I'm attaching a patch made from xtrabackup-1.6.3 (innobackupex reports v1.5.1-xtrabackup). This adds a --rsync option, which reduces the lock time significantly, but still keeps

The script does an initial pre-lock rsync of the various db files, then during lock rsync any changes that were flushed. The 2nd rsync should run much faster since it would only need to copy changed files, and rsync is very efficient when comparing thousands of files.

It still uses all of the same logic it would have to run the copy, but instead writes the list of files to a temp file. Then calls rsync once and so should also avoid spawning thousands of processes, and still be compatible with all of the various single table/db options.
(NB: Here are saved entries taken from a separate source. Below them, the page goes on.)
(* ===== verification/Benchmark.v ===== *)
(** * The benchmark program (benchmarks/systemc-integration)

    [sc_main] configures a Renode of its own by commands, runs the simulation
    until the workload writes the completion register of the target, and turns
    the word into an exit status.  The calls of librenode and the accesses that
    the workload makes are arguments; the target is [SimpleTargets.TrivialTarget]. *)

From stdpp Require Import base numbers list strings.
From S2P Require Import Prelude Tlm SimpleTargets.
#[local] Open Scope Z_scope.

(** ** Definitions *)

Section Benchmark.
Context {R : Type} (RENODE_SUCCESS : Z).
Context (renode_init : R -> R * Z) (renode_exec_command : string -> R -> R * Z).
(** The accesses that reach the target while the simulation runs. *)
Context (workload : R -> list payload).

(** [renode_command], without its messages. *)
Definition renode_command (command : string) (r : R) : R * bool :=
  let '(r, status) := renode_exec_command command r in (r, status =? RENODE_SUCCESS).

(** Commands joined by [||]: the first that fails is the last. *)
Fixpoint renode_commands (commands : list string) (r : R) : R * bool :=
  match commands with
  | [] => (r, true)
  | command :: commands =>
      let '(r, ok) := renode_command command r in
      if ok then renode_commands commands r else (r, false)
  end.

(** [sc_start()]: the simulation runs until [sc_stop()]; a workload that ends
    without it leaves the simulation running. *)
Fixpoint sc_start (accesses : list payload) (target : TrivialTarget.trivial_target) :
  res TrivialTarget.trivial_target :=
  if target.(TrivialTarget.stopped) then Ok target else
  match accesses with
  | [] => Err Out_of_fuel
  | p :: accesses => '(target, _) ← TrivialTarget.b_transport target p; sc_start accesses target
  end.

(** [sc_main]: what is left of Renode, and the exit status. *)
Definition sc_main (argv : list string) (r : R) : R * res Z :=
  match argv with
  | [_; resc; iterations; peripherals] =>
      let '(r, status) := renode_init r in
      if negb (status =? RENODE_SUCCESS) then (r, Ok 2) else
      let '(r, ok) := renode_commands ["$iterations=" +:+ iterations;
        "$peripherals=" +:+ peripherals; "include @" +:+ resc] r in
      if negb ok then (r, Ok 2) else
      let '(r, ok) := renode_command "start" r in
      if negb ok then (r, Ok 2) else
      match sc_start (workload r) TrivialTarget.new_trivial_target with
      | Ok target =>
          let '(r, _) := renode_exec_command "quit" r in (r, Ok (TrivialTarget.exit_status target))
      | Err f => (r, Err f)
      end
  | _ => (r, Ok 2)
  end.
End Benchmark.

(** A word written to the completion register, and any other access with a
    buffer. *)
Definition is_completion (p : payload) : bool :=
  is_write p && (p.(data_length) =? 4) && (p.(address) =? 0x3ffc).

Definition access_ok (p : payload) : Prop :=
  payload_wf p /\ exists d, p.(data) = Some d /\ (4 <= length d)%nat.

(** ** Lemmas *)

Lemma sc_start_completes pre w post target d :
  Forall access_ok pre -> Forall (fun p => is_completion p = false) pre ->
  payload_wf w -> w.(data) = Some d -> (4 <= length d)%nat -> is_completion w = true ->
  target.(TrivialTarget.stopped) = false ->
  sc_start (pre ++ w :: post) target = Ok (TrivialTarget.mk_trivial (negb (le_decode (take 4 d) =? 0)) true).
Proof.
  intros Hpre Hnot Hw Hd Hl Hc. revert target.
  induction Hpre as [|p pre [Hp (dp & Hdp & Hlp)] _ IH]; intros target Ht; cbn [sc_start app]; rewrite Ht.
  - destruct (trivial_target_access target w d Hd Hl Hw) as (s' & p' & -> & ->).
    fold (is_completion w). rewrite Hc, bind_Ok. by destruct post.
  - inversion_clear Hnot as [|? ? Hn Hrest].
    destruct (trivial_target_access target p dp Hdp Hlp Hp) as (s' & p' & -> & ->).
    fold (is_completion p). rewrite Hn, bind_Ok. by apply IH.
Qed.

(** ** Properties *)

(** C38: the exit status of the benchmark.  When Renode starts and accepts its
    four commands, the program runs until the workload first writes the
    completion register, whatever else it accesses before and asks for after,
    and exits with 0 when that word is zero and with 1 otherwise, after telling
    Renode to quit. *)
Theorem benchmark_exit_status {R} SUCCESS init exec (workload : R -> list payload) a0 a1 a2 a3 r
  r1 r2 pre w post d :
  init r = (r1, SUCCESS) ->
  renode_commands SUCCESS exec ["$iterations=" +:+ a2; "$peripherals=" +:+ a3; "include @" +:+ a1; "start"] r1
    = (r2, true) ->
  workload r2 = pre ++ w :: post ->
  Forall access_ok pre -> Forall (fun p => is_completion p = false) pre ->
  payload_wf w -> w.(data) = Some d -> (4 <= length d)%nat -> is_completion w = true ->
  sc_main SUCCESS init exec workload [a0; a1; a2; a3] r =
    ((exec "quit" r2).1, Ok (if le_decode (take 4 d) =? 0 then 0 else 1)).
Proof.
  intros Hi Hcmds Hw Hpre Hnot Hwf Hd Hl Hc. unfold sc_main. rewrite Hi, Z.eqb_refl. cbn [negb].
  cbn [renode_commands] in *.
  destruct (renode_command _ _ ("$iterations=" +:+ a2) r1) as [r3 []]; [|done].
  destruct (renode_command _ _ ("$peripherals=" +:+ a3) r3) as [r4 []]; [|done].
  destruct (renode_command _ _ ("include @" +:+ a1) r4) as [r5 []]; [|done]. cbn [negb].
  destruct (renode_command _ _ "start" r5) as [r6 []]; [|done]. cbn [negb].
  injection Hcmds as ->. rewrite Hw, (sc_start_completes pre w post _ d) by done.
  destruct (exec "quit" r2) as [r7 q]. unfold TrivialTarget.exit_status.
  by destruct (le_decode (take 4 d) =? 0).
Qed.

(** A Renode that accepts everything and remembers its commands. *)
Definition logging_exec (command : string) (log : list string) : list string * Z := (log ++ [command], 0).
Definition example_workload (log : list string) : list payload :=
  [mk_payload TLM_WRITE_COMMAND 0 (Some [1; 2; 3; 4]) 4 4 None 0 false TLM_INCOMPLETE_RESPONSE;
   mk_payload TLM_WRITE_COMMAND 0x3ffc (Some [0; 0; 1; 0]) 4 4 None 0 false TLM_INCOMPLETE_RESPONSE].

Lemma benchmark_exit_status_witness :
  sc_main 0 (fun r => (r, 0)) logging_exec example_workload ["systemc_trivial"; "x.resc"; "5"; "1"] [] =
    (["$iterations=5"; "$peripherals=1"; "include @x.resc"; "start"; "quit"], Ok 1).
Proof.
  apply (benchmark_exit_status 0 (fun r => (r, 0)) logging_exec example_workload "systemc_trivial" "x.resc"
    "5" "1" [] [] ["$iterations=5"; "$peripherals=1"; "include @x.resc"; "start"]
    [mk_payload TLM_WRITE_COMMAND 0 (Some [1; 2; 3; 4]) 4 4 None 0 false TLM_INCOMPLETE_RESPONSE]
    (mk_payload TLM_WRITE_COMMAND 0x3ffc (Some [0; 0; 1; 0]) 4 4 None 0 false TLM_INCOMPLETE_RESPONSE)
    [] [0; 0; 1; 0]); try reflexivity.
  - apply List.Forall_cons; [|apply List.Forall_nil]. split.
    + split; cbn; [lia|lia|]. intros ? [= <-]. solve_bytes.
    + eexists. split; [reflexivity|cbn; lia].
  - apply List.Forall_cons; [reflexivity|apply List.Forall_nil].
  - split; cbn; [lia|lia|]. intros ? [= <-]. solve_bytes.
Defined.

(** Nothing is run, and the status is 2, unless there are three arguments; a
    command that fails is the last one. *)
Theorem benchmark_refuses {R} SUCCESS init exec (workload : R -> list payload) argv r :
  length argv <> 4%nat -> sc_main SUCCESS init exec workload argv r = (r, Ok 2).
Proof. by destruct argv as [|? [|? [|? [|? [|? ?]]]]]. Qed.
Lemma poll_ok d fuel : 0 < d <= sc_sec 5 -> forall k s, running k s -> 1 <= k <= 5 -> 5 < k + Z.of_nat fuel ->
  wp keeps_timer only_delays (poll register_if k_msleep (handled_at d) fuel s)
    (fun lines _ => lines.*1 = cycles <$> seqZ k (waited d + 1 - k)).
Proof.
  intros Hd. unfold waited. change (sc_sec 1) with 1000000000000.
  pose proof (Z.div_mod (d - 1) 1000000000000 ltac:(lia)) as Hdm.
  pose proof (Z.mod_pos_bound (d - 1) 1000000000000 ltac:(lia)) as Hmod.
  set (m := (d - 1) / 1000000000000) in *. change (sc_sec 5) with 5000000000000 in Hd.
  induction fuel as [|fuel IH]; intros k s Hr Hk Hf; [lia|]. cbn [poll]. apply wp_bind. cbn [p_get wp].
  unfold handled_at at 1. rewrite (ru_now _ _ Hr). assert (Hsec : sc_sec k = k * 1000000000000) by (apply wrap_small; lia).
  rewrite Hsec. destruct (Z.leb_spec d (k * 1000000000000)).
  - cbn. by rewrite seqZ_nil by lia.
  - apply wp_bind, (read_field_ok _ _ k); [done|lia|done|done|]. intros v s1 Hr1 Hv.
    apply wp_bind, (read_field_ok _ _ k); [done|lia|done|done|]. intros b s2 Hr2 _.
    apply wp_bind, (sleep_ok k); [done|lia|]. intros s3 Hr3. apply wp_bind.
    eapply wp_mono; [|apply (IH (k + 1)); [done|lia|lia]]. cbn beta. intros lines s4 Hlines.
    cbn. rewrite (seqZ_cons k) by lia. cbn. rewrite Hv by done. f_equal.
    replace (Z.succ k) with (k + 1) by lia. replace (Z.pred (m + 1 - k)) with (m + 1 - (k + 1)) by lia. exact Hlines.
Qed.

Lemma start_timer_ok (s : impl * W) (Q : payload * sc_time -> impl * W -> Prop) :
  s.1.(now) = 0 -> s.1.(start_time_valid) = false -> length s.1.(regs) = 112%nat ->
  (forall p s', running 0 s' -> Q p s') ->
  wp keeps_timer only_delays (register_if (store_byte (Csr.field 0) 1) SC_ZERO_TIME s) Q.
Proof.
  intros Hn Hv Hl HQ. unfold register_if, Peripheral.b_transport. cbn -[wp update_volatile_register_fields].
  apply wp_bind. split; [by eexists|]. intros [i w] [Hn' Hs' Hv' Hl']. cbn [fst snd] in *.
  apply wp_bind. rewrite Hn. set (j := set_now _ i).
  pose proof (write_now_start (store_byte (Csr.field 0) 1) [] j eq_refl eq_refl eq_refl) as Hw.
  assert (Hlj : length (regs j) = 112%nat) by (cbn; congruence). specialize (Hw Hlj).
  apply (f_equal (fun r => '(x, a) ← r; Ok ((x, w), a))) in Hw. eapply wp_step; [exact Hw|].
  cbn [snd fst]. apply HQ.
  set (j1 := set_regs (splice (regs j) 0 [1]) j).
  assert (Hj1 : start_timer 4 1000 j1 = set_done_at (event_notify j1.(timer_done_at) (1000 + 2 ^ 32 * 1000)) (set_start_time 1000 j1)).
  { apply start_timer_spec; try lia; cbn; rewrite ?Hv', ?Hv; done. }
  rewrite Hj1. split; cbn; try done. rewrite !splice_length; cbn; rewrite ?splice_length; cbn in *; lia.
Qed.
End PeripheralLoop.

(** The firmware of the multiple-peripherals example, started with the
    peripheral's clock at zero: if the handler has run by the end of the fifth
    second (the transfer starts 4.3 s after the start), [main] ends without a
    fault whatever the other processes do to the registers, having printed for
    every second that it has waited the timer as it was then. *)
Theorem firmware_prints_timer {SC : DoubleTimes} {W} d fuel (s : impl * W) :
  0 < d <= sc_sec 5 -> (5 <= fuel)%nat ->
  s.1.(now) = 0 -> s.1.(start_time_valid) = false -> length s.1.(regs) = 112%nat ->
  wp keeps_timer only_delays (PeripheralProgram.run_main d fuel s)
    (fun lines _ => lines.*1 = cycles <$> seqZ 1 (waited d)).
Proof.
  intros Hd Hf Hn Hv Hl. unfold PeripheralProgram.run_main, PeripheralProgram.main.
  apply wp_bind, start_timer_ok; [done..|]. intros p s1 Hr1. apply wp_bind, (sleep_ok 0); [done|lia|].
  intros s2 Hr2. eapply wp_mono; [|apply (poll_ok d fuel Hd 1); [exact Hr2|lia|lia]]. cbn beta.
  intros lines _ ->. do 2 f_equal. lia.
Qed.

(** The handler runs at the rollover: four lines. *)
Lemma firmware_prints_timer_witness :
  wp keeps_timer only_delays
    (PeripheralProgram.run_main (1000 + 2 ^ 32 * 1000) 5 (new_impl 4 (replicate 112 0), tt))
    (fun lines _ => lines.*1 = [999999999; 1999999999; 2999999999; 3999999999]).
Proof.
  apply (firmware_prints_timer (1000 + 2 ^ 32 * 1000) 5 (new_impl 4 (replicate 112 0), tt));
    try reflexivity. vm_compute. split; congruence.
Defined.
(* ===== verification/DmaSystem.v ===== *)
(** * The DMA example as a whole (examples/dma)

    The controller between Renode's system bus and two pins: pin 1 carries
    [bus_request] to Renode, pin 2 carries [bus_free] back.  The thread of the
    controller is a process of a pool (Scheduler); both pins are signals, which
    take a new value only when no process may run; Renode sets up the
    transfers one after the other with the actions of the example's test:
    three registers and the start command, pin 2 high, and waiting until pin 1
    has gone high and low again.  The test makes one transfer; here pin 2 is
    lowered before the next one.

    What is assumed of Renode: its memory does what it is told ([RamBus]), in
    any time; the thread of the controller waits for its first start before the
    first access arrives; and pin 2 is not written again before it has
    changed.  Accesses otherwise come at any moment, in particular before the
    thread has run that the previous access has started. *)

From stdpp Require Import base numbers list relations.
From S2P Require Import Prelude Tlm Kernel Scheduler Dmac Firmware.
#[local] Open Scope Z_scope.

(** ** Definitions *)

Record transfer : Type := mk_transfer { t_src : Z; t_dst : Z; t_len : Z }.

(** What Renode does: an access of the registers, a level of pin 2, or waiting
    until pin 1 has gone high and low once more. *)
Inductive action : Type :=
| Write_double_word (offset value : Z)
| On_gpio_2 (level : bool)
| Await_transfer.

(** The sequence of the test. *)
Definition commands_of (t : transfer) : list action :=
  [Write_double_word 0x4 t.(t_src); Write_double_word 0x8 t.(t_dst);
   Write_double_word 0xC t.(t_len); Write_double_word 0x10 1;
   On_gpio_2 true; Await_transfer].

(** The test ends there, with the bus still free; before another transfer, which
    waits for a rising edge of pin 2, the bus has to be taken back. *)
Definition turn_of (t : transfer) : list action := commands_of t ++ [On_gpio_2 false].

Definition script_of (ts : list transfer) : list action := mjoin (turn_of <$> ts).

(** The signals [dma_bus_request] and [dma_bus_free]: the levels everyone sees,
    and the level written to the latter last (that of the former is a member of
    the controller).  An event is how often it has happened: starts, rising
    edges of [bus_free], falling edges of [bus_request]. *)
Record wires : Type := mk_wires {
  dma_bus_request : bool;
  dma_bus_free : bool;
  bus_free_next : bool;
  starts : nat;
  grants : nat;
  falls : nat;
}.

Record system (W : Type) : Type := mk_system {
  time : sc_time;
  m_dmac : dmac;
  ram : W;
  pins : wires;
  awaited : nat;
  script : list action;
}.
Arguments mk_system {W} time m_dmac ram pins awaited script.
Arguments time {W} _.
Arguments m_dmac {W} _.
Arguments ram {W} _.
Arguments pins {W} _.
Arguments awaited {W} _.
Arguments script {W} _.

Definition new_wires : wires := mk_wires false false false 0 0 0.

Definition notify_start (start : bool) (x : wires) : wires :=
  mk_wires x.(dma_bus_request) x.(dma_bus_free) x.(bus_free_next)
    (if start then S x.(starts) else x.(starts)) x.(grants) x.(falls).

Definition write_bus_free (b : bool) (x : wires) : wires :=
  mk_wires x.(dma_bus_request) x.(dma_bus_free) b x.(starts) x.(grants) x.(falls).

(** The update phase: [request] is the level the controller has written. *)
Definition update_wires (request : bool) (x : wires) : wires :=
  mk_wires request x.(bus_free_next) x.(bus_free_next) x.(starts)
    (if x.(bus_free_next) && negb x.(dma_bus_free) then S x.(grants) else x.(grants))
    (if x.(dma_bus_request) && negb request then S x.(falls) else x.(falls)).
(** The example stores a word whatever the length of the access: into the buffer
    of a byte read, as the test of the example makes, it does not fit. *)
Theorem gpio_byte_read_overruns s p t d :
  is_read p = true -> p.(data) = Some d -> (length d < 4)%nat ->
  Gpio.receive_b_transport s p t = Err Undefined_behaviour.
Proof.
  intros Hr Hd Hl. unfold Gpio.receive_b_transport. rewrite Hr. cbn [cassert].
  unfold set_data_word, data_write. rewrite Hd. unfold store, in_block. rewrite le_encode_length.
  destruct (Z.leb_spec (0 + Z.of_nat 4) (Z.of_nat (length d))); [lia|]. by rewrite andb_false_r.
Qed.

Lemma gpio_byte_read_overruns_witness :
  Gpio.receive_b_transport Gpio.new_gpio_peripheral
    (mk_payload TLM_READ_COMMAND 0 (Some [0]) 1 1 None 0 false TLM_INCOMPLETE_RESPONSE) 0 = Err Undefined_behaviour.
Proof. apply (gpio_byte_read_overruns _ _ _ [0]); [done|done|cbn; lia]. Defined.

(** Once the pin has fallen again the variants differ: the example still reads
    1, the native variant 0. *)
Theorem gpio_variants_differ :
  let rs := [Drive 2 true; Drive 2 false; Access word_read 0] in
  (exists s p, session GpioTop.gpio_example rs GpioTop.new_top = Ok (s, [None; None; Some p]) /\
     p.(data) = Some [1; 0; 0; 0]) /\
  (exists s p, session GpioNativeTop.create_hierarchy rs GpioNative.new_top = Ok (s, [None; None; Some p]) /\
     p.(data) = Some [0; 0; 0; 0]).
Proof. cbv zeta. split; do 2 eexists; by split. Qed.

(** The native variant takes every pin of Renode for its own. *)
Theorem native_pin_ignored :
  let rs := [Drive 5 true; Access word_read 0] in
  (exists s p, session GpioTop.gpio_example rs GpioTop.new_top = Ok (s, [None; Some p]) /\
     p.(data) = Some [0; 0; 0; 0]) /\
  (exists s p, session GpioNativeTop.create_hierarchy rs GpioNative.new_top = Ok (s, [None; Some p]) /\
     p.(data) = Some [1; 0; 0; 0]).
Proof. cbv zeta. split; do 2 eexists; by split. Qed.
LIMITATIONS: I haven't made it work with --remote-host or --stream options. It will not remove any files that existed in the first copy, and were then deleted by the time the tables were locked ie DROP or RENAME. It would be possible to diff the first pass file list with the second, and remove the appropriate files, but I haven't implemented that.

To test, a created 10,000 dummy tables, then ran a backup with different settings, dropping the filesystem cache before each.

Using the unmodified version, the copy took 42 seconds. Total lock time was 54 seconds (from acquire to release).

Using the --rsync version, the first rsync took 21 seconds (no lock), and the second (lock) took 2 seconds. Total lock time was 15 seconds.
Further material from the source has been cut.